Health researchers are noticing a growing problem in American pregnancies: more cases of blood pressure so high it can be deadly for the parent and baby.

U.S. rates of newly developed and chronic maternal high blood pressure skyrocketed from 2007 through 2019, and researchers say they haven’t slowed down. Hospitals are working to adjust their standards of care to match best practices.

Sara McGinnis died as a result of her pregnancy in 2018. Her Kalispell, Montana, medical team didn’t recognize her symptoms of rising high blood pressure: a severe headache, swollen body and fatigue beyond anything she’d experienced in her first pregnancy.
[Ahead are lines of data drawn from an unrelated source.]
(** After a 'new message' the lookup by pair yields the conversation whose
    messages were pushed. *)
Lemma pushed_conversation_is_latest sid userId data w :
  store_ok (store w) ->
  (forall a b, rows_of_pair (store w) a b <= 1) ->
  let a := data_sender data in
  let b := data_receiver data in
  let w' := exec_handler verify (on_new_message sid userId data) None w in
  exists c msgs,
    findOneConversationLatest (store w') a b = Some (c, msgs)
    /\ message_lists (trace w') = message_lists (trace w) ++ [msgs; msgs].
Proof.
  intros (Hconv & _ & _ & Hnd & _) Hone a b. cbn zeta.
  rewrite new_message_run. fold a b. cbn zeta.
  destruct (findOneConversation (store w) a b) as [c0|] eqn:F.
  - pose proof (find_some _ _ F) as [Hin Hpm].
    set (mid := nextId (store w)).
    set (c := push_message (conv_id c0) mid (S (clock (store w))) c0).
    assert (Efind : findConversationById
                      (pushMessage (snd (saveMessage (store w) data)) (conv_id c0) mid)
                      (conv_id c0)
                    = Some (c, populate (messageDocs (store w) ++ [fst (saveMessage (store w) data)])
                                        (messages c))).
    { unfold findConversationById. simpl.
      rewrite find_map_push with (c := c0) by (now apply find_conv_unique).
      reflexivity. }
    assert (Elatest : findOneConversationLatest
                        (pushMessage (snd (saveMessage (store w) data)) (conv_id c0) mid) a b
                      = Some (c, populate (messageDocs (store w)
                                             ++ [fst (saveMessage (store w) data)])
                                          (messages c))).
    { unfold findOneConversationLatest. simpl. rewrite filter_push.
      rewrite (filter_single (pair_match a b) (conversations (store w)) c0 Hin Hpm (Hone a b)).
      reflexivity. }
    exists c, (populate (messageDocs (store w) ++ [fst (saveMessage (store w) data)])
                        (messages c)).
    simpl fst. simpl msg_id. fold mid. rewrite Efind. simpl messages_or_empty.
    split; [exact Elatest |]. simpl trace. rewrite message_lists_app. reflexivity.
  - set (cid := nextId (store w)).
    set (mid := S (nextId (store w))).
    set (c1 := mkConversation cid a b [] (clock (store w))).
    set (c := mkConversation cid a b [mid] (S (S (clock (store w))))).
    set (m := mkMessage mid (data_text data) (data_imageUrl data) (data_videoUrl data)
                        (data_msgByUserId data) false).
    assert (Hpush : push_message cid mid (S (S (clock (store w)))) c1 = c).
    { unfold push_message. simpl. now rewrite Nat.eqb_refl. }
    assert (Efind : findConversationById
                      (pushMessage (snd (saveMessage (snd (saveConversation (store w) a b)) data))
                                   cid mid) cid
                    = Some (c, populate (messageDocs (store w) ++ [m]) (messages c))).
    { unfold findConversationById. simpl.
      assert (Hfresh : find (fun x => conv_id x =? cid) (conversations (store w) ++ [c1])
                       = Some c1).
      { apply find_app_fresh with (c := c1).
        eapply Forall_impl; [| exact Hconv]. simpl. intros ? [? _]. assumption. }
      rewrite find_map_push with (c := c1) by exact Hfresh. now rewrite Hpush. }
    assert (Elatest : findOneConversationLatest
                        (pushMessage (snd (saveMessage (snd (saveConversation (store w) a b))
                                                       data)) cid mid) a b
                      = Some (c, populate (messageDocs (store w) ++ [m]) (messages c))).
    { assert (Hm : pair_match a b c1 = true) by (apply pair_match_refl; reflexivity).
      assert (Hf : filter (pair_match a b) (conversations (store w) ++ [c1]) = [c1]).
      { rewrite filter_app, (findOne_none_filter _ _ _ F).
        change (filter (pair_match a b) [c1]) with (if pair_match a b c1 then [c1] else []).
        now rewrite Hm. }
      unfold findOneConversationLatest.
      change (conversations (pushMessage
                (snd (saveMessage (snd (saveConversation (store w) a b)) data)) cid mid))
        with (map (push_message cid mid (S (S (clock (store w)))))
                  (conversations (store w) ++ [c1])).
      rewrite filter_push, Hf. simpl map. rewrite Hpush. reflexivity. }
    exists c, (populate (messageDocs (store w) ++ [m]) (messages c)).
    simpl fst. simpl msg_id. simpl conv_id. fold cid. change (S cid) with mid.
    rewrite Efind. simpl messages_or_empty.
    split; [exact Elatest |]. simpl trace. rewrite message_lists_app. reflexivity.
Qed.

Lemma findLatest_swap s a b : findOneConversationLatest s a b = findOneConversationLatest s b a.
Proof.
  unfold findOneConversationLatest.
  now rewrite (filter_ext _ _ (pair_match_swap a b)).
Qed.

Lemma message_page_lists rsid ruser target tu w :
  findUserById (store w) target = Some tu ->
  message_lists (trace (exec_handler verify (on_message_page rsid ruser target) None w))
  = message_lists (trace w)
    ++ [messages_or_empty (findOneConversationLatest (store w) ruser target)].
Proof.
  intros F. rewrite message_page_run, F. simpl. rewrite !message_lists_app. simpl.
  now rewrite app_nil_r.
Qed.

(** X10: what is pushed is what can be pulled.  In a store with at most
    one row per pair, the message list that a 'new message' event pushes
    to both rooms is the list that 'message-page' returns right after to
    either participant asking for the other. *)
Theorem pushed_messages_are_what_message_page_returns sid userId data w :
  store_ok (store w) ->
  (forall a b, rows_of_pair (store w) a b <= 1) ->
  let a := data_sender data in
  let b := data_receiver data in
  let w' := exec_handler verify (on_new_message sid userId data) None w in
  exists msgs,
    message_lists (trace w') = message_lists (trace w) ++ [msgs; msgs]
    /\ (forall rsid tu,
          findUserById (store w') b = Some tu ->
          message_lists (trace (exec_handler verify (on_message_page rsid a b) None w'))
          = message_lists (trace w') ++ [msgs])
    /\ (forall rsid tu,
          findUserById (store w') a = Some tu ->
          message_lists (trace (exec_handler verify (on_message_page rsid b a) None w'))
          = message_lists (trace w') ++ [msgs]).
Proof.
  intros Hok Hone a b w'.
  destruct (pushed_conversation_is_latest sid userId data w Hok Hone) as (c & msgs & Hl & Ht).
  fold a b w' in Hl, Ht. exists msgs. split; [exact Ht |]. split.
  - intros rsid tu F. rewrite (message_page_lists _ _ _ _ _ F), Hl. reflexivity.
  - intros rsid tu F. rewrite (message_page_lists _ _ _ _ _ F), findLatest_swap, Hl.
    reflexivity.
Qed.

(** ** The online flag of a profile *)

Lemma set_has_deleted u l : set_has u (set_delete u l) = false.
Proof.
  destruct (set_has u (set_delete u l)) eqn:E; [| reflexivity].
  apply existsb_string_In, set_delete_In in E. destruct E as [E _]. now elim E.
Qed.

Lemma set_has_added u l : set_has u (set_add u l) = true.
Proof. apply existsb_string_In, set_add_In. now left. Qed.

(** X11: the online flag of the profile that 'message-page' returns
    follows the sessions of the target: right after a session of the
    target disconnects the flag is off (even if the target has another
    open session), and right after the target connects it is on. *)
Theorem profile_online_flag_follows_sessions rsid ruser u tu w :
  findUserById (store w) u = Some tu ->
  let profile_after w1 :=
      flat_map (fun e => match e with Emitted _ _ (PUser p) => [online p] | _ => [] end)
               (skipn (length (trace w1))
                      (trace (exec_handler verify (on_message_page rsid ruser u) None w1))) in
  (forall sid fault,
     session_bound w sid u ->
     profile_after (server_step verify (Disconnect sid) fault w) = [false])
  /\ (forall sid token fault usr,
        find_socket sid w = None -> falsy token = false ->
        verify (token_string token) = Some usr -> user_id usr = u -> fault <> Some 0 ->
        profile_after (server_step verify (Connect sid token) fault w) = [true]).
Proof.
  intros F profile_after.
  assert (Hpage : forall w1 flag,
             store w1 = store w -> set_has u (onlineUsers w1) = flag ->
             profile_after w1 = [flag]).
  { intros w1 flag Hs Ho. unfold profile_after. rewrite message_page_run, Hs, F, Ho.
    simpl. rewrite <- app_assoc, skipn_app, skipn_all, Nat.sub_diag. reflexivity. }
  split.
  - intros sid fault (s & Hs & Hc & Hl). apply Hpage.
    + unfold server_step. rewrite Hs, Hc. unfold listener. rewrite Hl. reflexivity.
    + unfold server_step. rewrite Hs, Hc. unfold listener. rewrite Hl. cbn.
      apply set_has_deleted.
  - intros sid token fault usr Hfresh Hf Hv Hu Hfault.
    destruct (connect_cases sid token fault w Hfresh)
      as [([Hr | [Hr | Hr]] & _) | (u' & _ & Hv' & _ & _ & Ho & Hst & _)];
      try congruence.
    assert (u' = usr) by congruence. subst u'. apply Hpage; [exact Hst |].
    rewrite Ho, Hu. apply set_has_added.
Qed.

(** ** Rows per pair *)

Lemma find_agree {A : Type} (f g : A -> bool) (l : list A) :
  (forall x, f x = g x) -> find f l = find g l.
Proof. intros H. induction l as [|x l IH]; simpl; [reflexivity | now rewrite H, IH]. Qed.

(** X12: after a 'new message' event handled without failure the pair has
    a row, and a row is added only when the pair had none, whichever of
    the two sent first: the lookup does not depend on the direction. *)
Theorem new_message_adds_a_row_only_when_none sid userId data w :
  let a := data_sender data in
  let b := data_receiver data in
  let w' := exec_handler verify (on_new_message sid userId data) None w in
  findOneConversation (store w) a b = findOneConversation (store w) b a
  /\ rows_of_pair (store w') a b = Nat.max 1 (rows_of_pair (store w) a b)
  /\ rows_of_pair (store w') b a = rows_of_pair (store w') a b
  /\ length (conversations (store w'))
     = length (conversations (store w)) + (1 - rows_of_pair (store w) a b).
Proof.
  intros a b w'.
  assert (Hswap : forall s, rows_of_pair s b a = rows_of_pair s a b).
  { intros s. unfold rows_of_pair. now rewrite (filter_ext _ _ (pair_match_swap b a)). }
  split; [| split; [| split]].
  - unfold findOneConversation. apply find_agree. intros c. apply pair_match_swap.
  - unfold w'. rewrite new_message_run. fold a b. cbn zeta. simpl store.
    rewrite rows_of_pair_push.
    destruct (findOneConversation (store w) a b) as [c0|] eqn:F.
    + apply find_some in F. destruct F as [Hin Hpm].
      assert (Hpos : 1 <= rows_of_pair (store w) a b).
      { unfold rows_of_pair.
        assert (Hx : In c0 (filter (pair_match a b) (conversations (store w))))
          by (apply filter_In; now split).
        destruct (filter _ _); [contradiction | simpl; lia]. }
      unfold rows_of_pair at 1. simpl conversations.
      fold (rows_of_pair (store w) a b). lia.
    + unfold rows_of_pair. simpl conversations.
      rewrite filter_app, (findOne_none_filter _ _ _ F).
      change (filter (pair_match a b) [mkConversation (nextId (store w)) a b [] (clock (store w))])
        with (if pair_match a b (mkConversation (nextId (store w)) a b [] (clock (store w)))
              then [mkConversation (nextId (store w)) a b [] (clock (store w))] else []).
      rewrite pair_match_refl by reflexivity. reflexivity.
  - apply Hswap.
  - unfold w'. rewrite new_message_run. fold a b. cbn zeta. simpl store. simpl conversations.
    rewrite length_map.
    destruct (findOneConversation (store w) a b) as [c0|] eqn:F.
    + apply find_some in F. destruct F as [Hin Hpm].
      assert (Hpos : 1 <= rows_of_pair (store w) a b).
      { unfold rows_of_pair.
        assert (Hx : In c0 (filter (pair_match a b) (conversations (store w))))
          by (apply filter_In; now split).
        destruct (filter _ _); [contradiction | simpl; lia]. }
      simpl conversations. lia.
    + unfold rows_of_pair. rewrite (findOne_none_filter _ _ _ F). simpl conversations.
      rewrite length_app. simpl. lia.
Qed.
She suffered a massive stroke and seizure late in pregnancy and never got to meet her son, who survived an emergency delivery.

McGinnis had eclampsia, a condition typically characterized by seizures late in pregnancy. The severe and sometimes deadly pregnancy complication generally develops from persistent high blood pressure. Rising blood pressure makes the heart work in overdrive, which damages organs along the way.

One reason for the big increase in cases is that more doctors are looking out for the condition. But that’s not enough to explain the increase in the nation’s overall maternal death rate.

Lifestyle and genetic factors play a role, but physician and health researcher Natalie Cameron, with Northwestern University’s Feinberg School of Medicine, said people who don’t have risk factors going into pregnancy are also getting sick more often. More research is needed to understand why.

“Pregnancy is a natural stress test. It’s unmasking this risk that was there all the time,” Cameron said. “And there’s a lot we don’t know.”

The federal government has worked for years to expand training in screening and treatment for severe high blood pressure in pregnancy. The nation’s best-practice guidelines go back to 2015.

Last year, the federal government boosted funding for training to expand implementation of best practices.

“So much of the disparity in this space is about women’s voices not being heard,” said Carole Johnson, head of the federal agency charged with improving access to health care.

But it takes time for hospitals to incorporate those kinds of changes, researchers said.

Take Montana, for example, which last year became one of 35 states to implement the federal patient safety guidelines. That year, more than two-thirds of hospitals in the state provided patients with timely care. Just over half of hospitals did so before the training.

Some hospitals had treatment plans for high blood pressure in pregnancy but found their doctors’ use was “hit or miss.” One health system found that even the way nurses checked pregnant patients’ blood pressure varied.

Wanda Nicholson, who chairs the independent U.S. Preventive Services Task Force, said blood pressure in pregnancy “can change in a matter of days, or in a 24-hour period.”

That’s why, she said, consistent monitoring for high blood pressure is key to keeping people safe.